PROTOCOLO, EGO Y MENSAJE POLÍTICO
La polémica por el lugar que ocupó Gerardo Fernández Noroña en el Congreso Nacional de Morena puede parecer menor, pero exhibe tensiones internas que van más allá de una simple logística. El propio senador lo atribuye a desorganización, pero el episodio revela cómo los símbolos —como quién ocupa la primera fila— siguen teniendo peso en la política. En un movimiento que presume horizontalidad, estos detalles terminan enviando señales de jerarquía, inclusión o exclusión. Más aún en un contexto donde Morena enfrenta cuestionamientos por unidad y liderazgo. Que Noroña minimice el hecho no elimina la lectura política: la imagen circuló porque hay interés en interpretar cualquier gesto como síntoma de fractura. Y en política, la percepción importa tanto como la realidad. El reto para el movimiento no es solo ordenar sus eventos, sino cuidar los mensajes que proyecta hacia afuera. Porque a veces, una silla mal asignada dice más de lo que parece.

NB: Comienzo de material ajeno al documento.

Definition toy_commit (self : StateMerkleDb (map_db false)) (kvs : list (bytes32 * option (bytes32 * Z))) (version : Version) (base : option Version) : StateMerkleDb (map_db false) :=
  fst (smdb_commit toy_order (fst (fst (toy_batches self kvs version base))) (snd (fst (toy_batches self kvs version base))) self).

(** A database with the next version. *)
Lemma toy_next self td kvs version : db_reachable td -> stores self td -> enable_sharding self = true -> u64_ok version -> next_version td <= version ->
  Z.of_nat (length (latest td) + length kvs) < U64 ->
  let self' := toy_commit self kvs version (last_version td) in
  exists td', db_reachable td' /\ stores self' td' /\ enable_sharding self' = true /\ commit_progress self' = Some version /\
    td_versions td' = td_versions td ++ [(version, update_all version (latest td) kvs)] /\ td_pruned td' = td_pruned td.
Proof.
  intros Hr Hst Hsh Hu Hv Hb. pose proof map_truncation_works as [(Hget & _ & _ & Hw) _].
  destruct (base_batches toy_rl self td kvs version None Hget Hr Hst Hu Hv Hb) as (b & pts & n & Em & Hstep & Hnb).
  destruct (commit_works toy_rl self td kvs version _ _ None b pts n toy_order Hst Hnb Hw toy_order_all) as (self' & E & Hst').
  unfold toy_commit, toy_batches. rewrite Em. cbn [result_of fst snd]. rewrite E. cbn [fst].
  destruct (commit_returned_progress _ _ _ _ _ _ _ _ E) as [Hp Hsh']. exists (put_db td version kvs b).
  split_and!; [by eapply reach_step|done|congruence|done|done|done].
Qed.

Definition toy_empty_td : tree_db (HV := bytes32) (K := Z) := mkTreeDb (fun _ => None) [] [] [].
Definition toy_sharded1 := toy_commit toy_sharded toy_updates 0 None.
Definition toy_sharded2 := toy_commit toy_sharded1 toy_updates2 1 (Some 0).

Lemma toy_sharded_stores1 : exists td, db_reachable td /\ stores toy_sharded1 td /\ enable_sharding toy_sharded1 = true /\
  commit_progress toy_sharded1 = Some 0 /\ td_versions td = [(0, update_all 0 [] toy_updates)] /\ td_pruned td = [].
Proof.
  apply (toy_next toy_sharded toy_empty_td toy_updates 0); [constructor| |done|unfold u64_ok, U64; lia|done|done].
  apply fresh_db_stores. split; [done|]. intros j db Hj. apply list_elem_of_lookup_2, elem_of_replicate in Hj as [-> _]. cbn.
  split; [done|]. intros sch e. apply not_elem_of_nil.
Qed.
(* ===== verification/NodeRestart.v ===== *)
(** * The start of the node over its databases

    Model of what [AptosDB::new_with_dbs] ([db/include/aptosdb_internal.rs]),
    [StateStore::new] and [create_buffered_state_from_latest_snapshot]
    ([state_store/mod.rs]) do with the state tree: the managers of the pruners read their
    progress and catch up the shards, the tree goes back to the progress of the ledger,
    and the last snapshot is looked up.  The states replayed from the ledger after it are
    not part of the tree. *)
From stdpp Require Import base list numbers strings option gmap.
From Stdlib Require Import ZArith Lia Bool.
From S2P Require Import Prelude Hash AccumulatorProof SparseMerkleProof NibblePath ByteCodec JellyfishNode JellyfishTree StateMerkleDb StateMerklePruner StateMerkleCommit StateMerkleSnapshot LedgerMetadata StateMerkleTruncation SnapshotCommitter.

(** The fields of [PrunerConfig] that the managers of the state tree use. *)
Record PrunerConfig := mkPrunerConfig {
  state_merkle_enable : bool;
  state_merkle_prune_window : Version;
  epoch_snapshot_enable : bool;
  epoch_snapshot_prune_window : Version;
}.

Section Restart.
Context {HV : Type} `{HashValueOps HV} `{HashValueBits HV} `{CryptoHasher HV} `{LeafHasher HV} {K : Type}.
Context {DB : Type} `{SchemaDb HV K DB} `{!SchemaDbNodes HV K DB} `{ByteOrder} {ES SG LDB : Type} `{LedgerDb HV ES SG LDB}.
Context (rightmost : Version -> outcome (option (NodeKey * LeafNode HV K))).
Implicit Types (self : StateMerkleDb DB) (ledger : LedgerMetadataDb HV ES SG LDB).

(** The managers, in [new_with_dbs]. *)
Definition new_managers (config : PrunerConfig)
  : prog (StateMerkleDb DB) (StateMerklePrunerManager * StateMerklePrunerManager) :=
  state_merkle_pruner <~ StateMerklePrunerManager_new StaleNodeIndexSchema
                          (state_merkle_enable config) (state_merkle_prune_window config);
  epoch_snapshot_pruner <~ StateMerklePrunerManager_new StaleNodeIndexCrossEpochSchema
                            (epoch_snapshot_enable config) (epoch_snapshot_prune_window config);
  pret (state_merkle_pruner, epoch_snapshot_pruner).

(** [open_internal], [new_with_dbs] and [StateStore::new] up to the [StateDb]: the progress
    of the ledger is given, if there is one. *)
Definition open_state_db (config : PrunerConfig) (order : list nat) (orders : list (list nat))
    (overall_commit_progress : option Version) ledger : prog (StateMerkleDb DB) (StateMerklePrunerManager * StateMerklePrunerManager) :=
  _ <~ smdb_new false order;
  managers <~ new_managers config;
  _ <~ match overall_commit_progress with
       | Some progress => sync_state_merkle ledger orders progress true
       | None => pret tt
       end;
  pret managers.

(** [StateDb::get_state_storage_usage] *)
Definition StateDb_get_state_storage_usage (skip_usage : bool) ledger (version : option Version) : outcome StateStorageUsage :=
  match version with
  | None => Ok StateStorageUsage.zero
  | Some version =>
      match get_usage ledger version with
      | Err _ =>
          _ ← ensure skip_usage "VersionData is missing.";
          Ok StateStorageUsage.new_untracked
      | data => data
      end
  end.

(** The snapshot from which [create_buffered_state_from_latest_snapshot] starts: its
    version, root hash and usage. *)
Definition latest_snapshot self (skip_usage : bool) ledger : outcome (option Version * HV * StateStorageUsage) :=
  latest_snapshot_version ← expect_res (get_state_snapshot_version_before self VERSION_MAX)
    "Failed to query latest node on initialization.";
  latest_snapshot_root_hash ←
    match latest_snapshot_version with
    | Some version =>
        expect_res (jmt_get_root_hash (smdb_reader rightmost self) version)
          "Failed to query latest checkpoint root hash on initialization."
    | None => Ok SPARSE_MERKLE_PLACEHOLDER_HASH
    end;
  usage ← StateDb_get_state_storage_usage skip_usage ledger latest_snapshot_version;
  Ok (latest_snapshot_version, latest_snapshot_root_hash, usage).
End Restart.
(* ===== verification/NodeRestartTheorems.v ===== *)
(** * The start of the node: theorems

    What a pruner leaves behind, over whatever the node goes on to do, its restarts
    included; and what a restart lets through that is pruned.  Both have runs of a node
    over databases in memory ([toy_run]), from empty databases on. *)
From stdpp Require Import base list numbers strings option gmap sorting.
From Stdlib Require Import ZArith Lia Bool Sorted.
From S2P Require Import Prelude Hash ToyHash AccumulatorProof SparseMerkleProof SparseSpec SparseFacts SparseTheorems NibblePath NibblePathFacts ByteCodec JellyfishNode JellyfishNodeFacts JellyfishHash JellyfishSpec JellyfishTree JellyfishRead JellyfishRuns JellyfishBatch JellyfishUpdate JellyfishInsert JellyfishCommit JellyfishHistory JellyfishTruncate JellyfishTheorems StateMerkleDb StateMerklePruner StateMerklePrunerFacts StateMerklePrunerProgress StateMerklePrunerTheorems StateMerkleCommit StateMerkleCommitFacts StateMerkleCommitTheorems StateMerkleSnapshot LedgerMetadata LedgerMetadataFacts LedgerMetadataTheorems StateMerkleTruncation StateMerkleTruncationFacts StateMerkleTruncationTheorems SnapshotCommitter SnapshotFacts SnapshotTheorems NodeRestart.

(** ** Entries that a pruner passed over *)
Section PassedOver.
Context {HV : Type} `{HashValueOps HV} `{HashValueBits HV} `{!HashValueLaws HV} `{CryptoHasher HV}
  `{LeafHasher HV} `{HashValueKeys HV} `{!HashValueKeysLaws HV} `{Itertools} `{!ItertoolsLaws} {K SV SN : Type}
  `{StateSnapshot HV K SV SN} `{!StateHash HV K SV}.
Context {DB : Type} `{SchemaDb HV K DB} `{HB : ByteOrder} `{!ByteOrderLaws} `{!SchemaDbLaws HV K DB}
  {ES SG LDB : Type} `{LedgerDb HV ES SG LDB} `{!LedgerDbLaws HV ES SG LDB}.
Context (rl : Version -> outcome (option (NodeKey * LeafNode HV K))) (sch : StaleSchema) (i : Z).
Implicit Types (td : tree_db (HV := HV) (K := K)) (kvs : list (HV * option (HV * K))) (order : list nat) (snapshot : SN)
  (c : Committer HV SN DB ES SG LDB) (vs : list (Version * list (LeafNode HV K))) (e : StaleNodeIndex) (p : StateMerklePruner)
  (self : StateMerkleDb DB) (m : StateMerklePrunerManager) (saved : bool).
(* ===== verification/MessageQueue.v ===== *)
(** * Per-key message queues

    Model of [crates/channel/src/message_queues.rs]: bounded queues of messages per
    key, served in a round-robin fashion among the keys. *)
From stdpp Require Import base list numbers strings option gmap sets.
From Stdlib Require Import ZArith Lia Bool.
From S2P Require Import Prelude.

Definition POPS_PER_GC : Z := 50.

Inductive QueueStyle := FIFO | LIFO | KLAST.

#[export] Instance QueueStyle_eq_dec : EqDecision QueueStyle.
Proof. solve_decision. Defined.

Section PerKeyQueue.
Context {K : Type} `{Countable K} {T : Type}.

(** [counters] is the list of labels that were counted, when there are counters. *)
Record PerKeyQueue := mkPerKeyQueue {
  queue_style : QueueStyle;
  per_key_queue : gmap K (list T);
  round_robin_queue : list K;
  max_queue_size : Z;
  num_popped_since_gc : Z;
  counters : option (list string);
}.

Definition PerKeyQueue_new (style : QueueStyle) (max_queue_size_per_key : Z)
    (counters : option (list string)) : PerKeyQueue :=
  mkPerKeyQueue style ∅ [] max_queue_size_per_key 0 counters.

(** [c.with_label_values(&[label]).inc()] *)
Definition count (c : option (list string)) (label : string) : option (list string) :=
  option_map (fun labels => labels ++ [label]) c.

(** [pop_front], [pop_back] *)
Definition pop_front {A} (q : list A) : option A * list A :=
  match q with [] => (None, []) | x :: q => (Some x, q) end.
Definition pop_back {A} (q : list A) : option A * list A := (list.last q, removelast q).
Definition is_empty {A} (q : list A) : bool := match q with [] => true | _ => false end.

Definition pop_from_key_queue (self : PerKeyQueue) (key : K) : (option T * bool) * PerKeyQueue :=
  match per_key_queue self !! key with
  | Some q =>
      let '(retval, q) :=
        match queue_style self with
        | FIFO | KLAST => pop_front q
        | LIFO => pop_back q
        end in
      ((retval, is_empty q),
       mkPerKeyQueue (queue_style self) (<[key := q]> (per_key_queue self)) (round_robin_queue self)
         (max_queue_size self) (num_popped_since_gc self) (counters self))
  | None => ((None, true), self)
  end.

(** The message that was dropped, if any. *)
Definition PerKeyQueue_push (self : PerKeyQueue) (key : K) (message : T) : option T * PerKeyQueue :=
  let cs := count (counters self) "enqueued" in
  let key_message_queue := default [] (per_key_queue self !! key) in
  let rr := if is_empty key_message_queue then round_robin_queue self ++ [key] else round_robin_queue self in
  let finish q cs :=
    mkPerKeyQueue (queue_style self) (<[key := q]> (per_key_queue self)) rr (max_queue_size self)
      (num_popped_since_gc self) cs in
  if max_queue_size self <=? Z.of_nat (length key_message_queue) then
    let cs := count cs "dropped" in
    match queue_style self with
    | FIFO => (Some message, finish key_message_queue cs)
    | LIFO | KLAST =>
        let '(oldest, q) := pop_front key_message_queue in
        (oldest, finish (q ++ [message]) cs)
    end
  else (None, finish (key_message_queue ++ [message]) cs).

Definition remove_empty_queues (self : PerKeyQueue) : PerKeyQueue :=
  mkPerKeyQueue (queue_style self) (filter (fun kq => snd kq <> []) (per_key_queue self))
    (round_robin_queue self) (max_queue_size self) (num_popped_since_gc self) (counters self).

Definition PerKeyQueue_pop (self : PerKeyQueue) : option T * PerKeyQueue :=
  match round_robin_queue self with
  | [] => (None, self)
  | key :: rr =>
      let self := mkPerKeyQueue (queue_style self) (per_key_queue self) rr (max_queue_size self)
                    (num_popped_since_gc self) (counters self) in
      let '((message, is_q_empty), self) := pop_from_key_queue self key in
      let self :=
        if is_q_empty then self
        else mkPerKeyQueue (queue_style self) (per_key_queue self) (round_robin_queue self ++ [key])
               (max_queue_size self) (num_popped_since_gc self) (counters self) in
      match message with
      | Some _ =>
          let n := num_popped_since_gc self + 1 in
          let cs := count (counters self) "dequeued" in
          if POPS_PER_GC <=? n then
            (message, remove_empty_queues
               (mkPerKeyQueue (queue_style self) (per_key_queue self) (round_robin_queue self)
                  (max_queue_size self) 0 cs))
          else
            (message, mkPerKeyQueue (queue_style self) (per_key_queue self) (round_robin_queue self)
                        (max_queue_size self) n cs)
      | None => (message, self)
      end
  end.

Definition PerKeyQueue_clear (self : PerKeyQueue) : PerKeyQueue :=
  mkPerKeyQueue (queue_style self) ∅ [] (max_queue_size self) (num_popped_since_gc self) (counters self).
End PerKeyQueue.
Arguments PerKeyQueue K {_ _} T.
(* ===== verification/MessageQueueTheorems.v ===== *)
(** * Per-key message queues: the properties

    The queue refines a list of keys with their pending messages, in the order in
    which they are served: the hash map and its garbage collection do not show. *)
From stdpp Require Import base list numbers strings option gmap sets.
From Stdlib Require Import ZArith Lia Bool.
From S2P Require Import Prelude MessageQueue.

Section Spec.
Context {K : Type} `{Countable K} {T : Type}.
Implicit Types (q : PerKeyQueue K T) (k : K) (m : T) (style : QueueStyle) (max : Z) (l : list (K * list T)).

(** ** The specification *)

(** Adding to a bounded queue: what is dropped, what stays. *)
Definition spec_add style max (ms : list T) m : option T * list T :=
  if max <=? Z.of_nat (length ms) then
    match style with
    | FIFO => (Some m, ms)
    | LIFO | KLAST => (head ms, tail ms ++ [m])
    end
  else (None, ms ++ [m]).

Fixpoint spec_push style max l k m : option T * list (K * list T) :=
  match l with
  | [] => (None, [(k, [m])])
  | (k', ms) :: l =>
      if decide (k' = k) then let '(d, ms) := spec_add style max ms m in (d, (k, ms) :: l)
      else let '(d, l) := spec_push style max l k m in (d, (k', ms) :: l)
  end.

Definition spec_take style (ms : list T) : option T * list T :=
  match style with FIFO | KLAST => (head ms, tail ms) | LIFO => (list.last ms, removelast ms) end.

(** The first key is served and goes to the end if it has more. *)
Definition spec_pop style l : option T * list (K * list T) :=
  match l with
  | [] => (None, [])
  | (k, ms) :: l =>
      let '(m, ms) := spec_take style ms in
      (m, match ms with [] => l | _ => l ++ [(k, ms)] end)
  end.

(** ** Abstraction and invariant *)
Definition pending q k : list T := default [] (per_key_queue q !! k).
Definition abs q : list (K * list T) := map (fun k => (k, pending q k)) (round_robin_queue q).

JUSTIFICA ALEJANDRO ARMENTA USO DE HELICÓPTERO
La admisión de Alejandro Armenta sobre el uso del helicóptero oficial —‘para eso es’— coloca el debate en un terreno incómodo para cualquier gobierno que ha hecho de la austeridad una bandera. Aunque el uso de aeronaves puede estar justificado en agendas apretadas o temas de seguridad, el problema no es solo normativo, sino simbólico. La explicación del mandatario intenta cerrar la discusión en términos prácticos, pero abre otra más profunda: la congruencia entre discurso y estilo de gobierno. En tiempos donde cada imagen circula y se amplifica en redes, un traslado aéreo puede convertirse en un mensaje político que contradice la narrativa de cercanía con la gente. Además, el contexto —un evento partidista y un video relajado— complica la defensa institucional del uso del recurso público. Gobernar también implica entender el peso de las formas. Porque en política, no basta con que algo sea válido: también tiene que parecerlo.